#### [Goal of the exercise]
Your task is to restate exactly the lines from the one holding "tk_blocks : list (bytes * list Z);" to the end of the entries below, inclusive.

#### [Data]
(* ===== verification/Message.v ===== *)
(** * Messages from instrumented kernels

    What the handlers read of a [dh_comms] message.  The wave header, the
    enumerators and the lane helper come from the [dh_comms] submodule, so they
    are an interface ([DhComms]) with the documented facts the code relies on
    ([DhCommsLaws]); [dh_comms_values] is one concrete instance.  The layout of
    the [user_data] word of an address message is the one the handlers decode.
    The disassembly database ([kernelDB]) is the interface
    [KernelDB]. *)
From S2P Require Import Prelude StdString.

Record wave_header_t := WaveHeader {
  user_type : Z;
  user_data : Z;
  exec : Z;
  timestamp : Z;
  dwarf_fname_hash : Z;
  dwarf_line : Z;
  dwarf_column : Z;
  arch : Z;
  block_idx_x : Z;
  block_idx_y : Z;
  block_idx_z : Z;
  wave_num : Z;
  xcc_id : Z;
  se_id : Z;
  cu_id : Z;
  active_lane_count : Z;
}.

(** A message: its wave header and, per active lane or per wave, one data item
    given as its 64-bit words. *)
Record message_t := Message {
  wave_header : wave_header_t;
  data_item_size : Z;
  data_items : list (list Z);
}.

Definition no_data_items (m : message_t) : Z := Z.of_nat (length (data_items m)).

(** [ *(const uint64_t * )message.data_item(i) ] *)
Definition item_address (item : list Z) : res Z :=
  match item with a :: _ => Ok a | [] => Err FUB end.

(** The item holds a 64-bit word. *)
Definition readable_item (item : list Z) : Prop := ∃ a, item_address item = Ok a ∧ 0 ≤ a < 2 ^ 64.

Lemma readable_items items :
  Forall readable_item items →
  ∃ addrs, Forall2 (λ item a, item_address item = Ok a) items addrs ∧ Forall (λ a, 0 ≤ a < 2 ^ 64) addrs.
Proof.
  induction 1 as [|item items (a & Ha & Hb) _ (addrs & Hf & Hr)]; [by exists []|].
  exists (a :: addrs). by split; constructor.
Qed.

Class DhComms := {
  mt_address : Z;
  mt_time_interval : Z;
  ma_undefined : Z;
  ma_read : Z;
  ma_write : Z;
  ma_read_write : Z;
  as_flat : Z;
  as_global : Z;
  as_gds : Z;
  as_shared : Z;
  as_constant : Z;
  as_scratch : Z;
  as_undefined : Z;
  get_lane_ids_of_active_lanes : Z → list Z;
  get_l2_cache_line_size : Z → Z;
}.

(** Enumerators used as labels of one [switch] are distinct and fit the bit
    fields they are packed in; the lane helper lists the set bits of the
    execution mask; a cache line size is 0 (unknown hardware) or at least 2. *)
Class DhCommsLaws `{DhComms} : Prop := {
  mt_distinct : mt_address ≠ mt_time_interval;
  ma_distinct : NoDup [ma_undefined; ma_read; ma_write; ma_read_write];
  ma_range : Forall (λ k, 0 ≤ k < 4) [ma_undefined; ma_read; ma_write; ma_read_write];
  as_distinct :
    NoDup [as_flat; as_global; as_gds; as_shared; as_constant; as_scratch; as_undefined];
  as_range : Forall (λ k, 0 ≤ k < 16)
    [as_flat; as_global; as_gds; as_shared; as_constant; as_scratch; as_undefined];
  lane_ids_spec e l :
    l ∈ get_lane_ids_of_active_lanes e ↔ 0 ≤ l < 64 ∧ Z.testbit e l = true;
  lane_ids_NoDup e : NoDup (get_lane_ids_of_active_lanes e);
  cache_line_size_spec a :
    get_l2_cache_line_size a = 0 ∨ 2 ≤ get_l2_cache_line_size a < 256;
}.

(** ** The packed [user_data] word of an address message *)
Definition rw_kind_of (user_data : Z) : Z := Z.land user_data 3.
Definition mspace_of (user_data : Z) : Z := Z.land (Z.shiftr user_data 2) 15.
Definition data_size_of (user_data : Z) : Z := Z.land (Z.shiftr user_data 6) 65535.

(** A word with the given fields, for the examples. *)
Definition pack_user_data (rw space size : Z) : Z :=
  Z.lor (Z.lor rw (Z.shiftl space 2)) (Z.shiftl size 6).

Lemma testbit_small x n k : 0 ≤ x < 2 ^ n → n ≤ k → 0 ≤ n → Z.testbit x k = false.
Proof.
  intros Hx Hk Hn. rewrite Z.testbit_eqb by lia. apply Z.eqb_neq.
  rewrite Z.div_small; [done|]. split; [lia|].
  eapply Z.lt_le_trans; [apply Hx|]. apply Z.pow_le_mono_r; lia.
Qed.

Lemma land_shiftr_bits x s w k :
  0 ≤ s → 0 ≤ w → 0 ≤ k →
  Z.testbit (Z.land (Z.shiftr x s) (Z.ones w)) k = Z.testbit x (k + s) && (k <? w).
Proof.
  intros. rewrite Z.land_spec, Z.shiftr_spec by lia.
  rewrite Z.testbit_ones_nonneg by lia. done.
Qed.

(** Unpacking inverts packing, for every field in range. *)
Lemma unpack_pack rw space size :
  0 ≤ rw < 4 → 0 ≤ space < 16 → 0 ≤ size < 65536 →
  rw_kind_of (pack_user_data rw space size) = rw ∧
  mspace_of (pack_user_data rw space size) = space ∧
  data_size_of (pack_user_data rw space size) = size.
Proof.
  intros Hr Hs Hz.
  unfold rw_kind_of, mspace_of, data_size_of, pack_user_data.
  change 3 with (Z.ones 2). change 15 with (Z.ones 4). change 65535 with (Z.ones 16).
  split_and!; apply Z.bits_inj'; intros k Hk.
  - rewrite <-(Z.shiftr_0_r (Z.lor _ _)), land_shiftr_bits by lia.
    rewrite !Z.lor_spec, !Z.shiftl_spec, Z.add_0_r by lia.
    destruct (Z.ltb_spec k 2).
    + rewrite (Z.testbit_neg_r space), (Z.testbit_neg_r size) by lia.
      by rewrite !orb_false_r, andb_true_r.
    + rewrite andb_false_r. symmetry. by apply (testbit_small _ 2); lia.
  - rewrite land_shiftr_bits, !Z.lor_spec, !Z.shiftl_spec by lia.
    rewrite (testbit_small rw 2) by lia. replace (k + 2 - 2) with k by lia.
    destruct (Z.ltb_spec k 4).
    + rewrite (Z.testbit_neg_r size) by lia. by rewrite orb_false_r, andb_true_r.
    + rewrite andb_false_r. symmetry. by apply (testbit_small _ 4); lia.
  - rewrite land_shiftr_bits, !Z.lor_spec, !Z.shiftl_spec by lia.
    rewrite (testbit_small rw 2), (testbit_small space 4) by lia.
    replace (k + 6 - 6) with k by lia.
    destruct (Z.ltb_spec k 16); [by rewrite andb_true_r|].
    rewrite andb_false_r. symmetry. by apply (testbit_small _ 16); lia.
Qed.

Lemma rw_kind_of_bound u : 0 ≤ rw_kind_of u < 4.
Proof. unfold rw_kind_of. rewrite (Z.land_ones _ 2) by lia. by apply Z.mod_pos_bound. Qed.
Lemma data_size_of_bound u : 0 ≤ data_size_of u < 65536.
Proof. unfold data_size_of. rewrite (Z.land_ones _ 16) by lia. by apply Z.mod_pos_bound. Qed.

(** ** The disassembly database *)
Record instruction_t := Instruction {
  inst_ : bytes;
  disassembly_ : bytes;
  line_ : Z;
  column_ : Z;
  path_id_ : Z;
  block_ : Z;   (* address of the basic block it belongs to *)
}.

(** Lookups throw ([Err]) for an unknown kernel, line or path. A basic block is
    identified by its address. *)
Class KernelDB (kdb : Type) := {
  getInstructionsForLine : kdb → bytes → Z → res (list instruction_t);
  getFileName : kdb → bytes → Z → res bytes;
  getBasicBlocks : kdb → bytes → res (list Z);
  getInstructions : kdb → Z → list instruction_t;
}.

(** ** Concrete values, for the examples *)
Definition dh_comms_values : DhComms := {|
  mt_address := 0; mt_time_interval := 1;
  ma_undefined := 0; ma_read := 1; ma_write := 2; ma_read_write := 3;
  as_flat := 0; as_global := 1; as_gds := 2; as_shared := 3; as_constant := 4;
  as_scratch := 5; as_undefined := 15;
  get_lane_ids_of_active_lanes e := filter (λ l, Is_true (Z.testbit e l)) (seqZ 0 64);
  get_l2_cache_line_size a := if a =? 1 then 64 else if a =? 2 then 128 else 0;
|}.

Lemma dh_comms_values_laws : DhCommsLaws (H := dh_comms_values).
Proof.
  split.
  - done.
  - by apply (bool_decide_unpack _).
  - by apply (bool_decide_unpack _).
  - by apply (bool_decide_unpack _).
  - by apply (bool_decide_unpack _).
  - intros e l. simpl. rewrite list_elem_of_filter, elem_of_seqZ, Is_true_true. naive_solver lia.
  - intros e. apply list.NoDup_filter, NoDup_seqZ.
  - intros a. simpl. repeat case_match; lia.
Qed.

(** A disassembly database given by tables: the instructions of each kernel, the
    source paths and the basic blocks of each kernel. *)
Record table_kdb := TableKdb {
  tk_instructions : list (bytes * instruction_t);
  tk_files : list (Z * bytes);
  tk_blocks : list (bytes * list Z);
}.

Definition kernel_db_values : KernelDB table_kdb := {|
  getInstructionsForLine db kernel line :=
    match filter (λ p, p.1 = kernel ∧ line_ p.2 = line) (tk_instructions db) with
    | [] => Err (FThrow (lit "no instructions for line"))
    | l => Ok l.*2
    end;
  getFileName db kernel id :=
    match filter (λ p, p.1 = id) (tk_files db) with
    | p :: _ => Ok p.2
    | [] => Err (FThrow (lit "no such path"))
    end;
  getBasicBlocks db kernel :=
    match filter (λ p, p.1 = kernel) (tk_blocks db) with
    | p :: _ => Ok p.2
    | [] => Err (FThrow (lit "no such kernel"))
    end;
  getInstructions db b := (filter (λ p, block_ p.2 = b) (tk_instructions db)).*2;
|}.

#### [Answer to this exercise]
  tk_blocks : list (bytes * list Z);
}.

Definition kernel_db_values : KernelDB table_kdb := {|
  getInstructionsForLine db kernel line :=
    match filter (λ p, p.1 = kernel ∧ line_ p.2 = line) (tk_instructions db) with
    | [] => Err (FThrow (lit "no instructions for line"))
    | l => Ok l.*2
    end;
  getFileName db kernel id :=
    match filter (λ p, p.1 = id) (tk_files db) with
    | p :: _ => Ok p.2
    | [] => Err (FThrow (lit "no such path"))
    end;
  getBasicBlocks db kernel :=
    match filter (λ p, p.1 = kernel) (tk_blocks db) with
    | p :: _ => Ok p.2
    | [] => Err (FThrow (lit "no such kernel"))
    end;
  getInstructions db b := (filter (λ p, block_ p.2 = b) (tk_instructions db)).*2;
|}.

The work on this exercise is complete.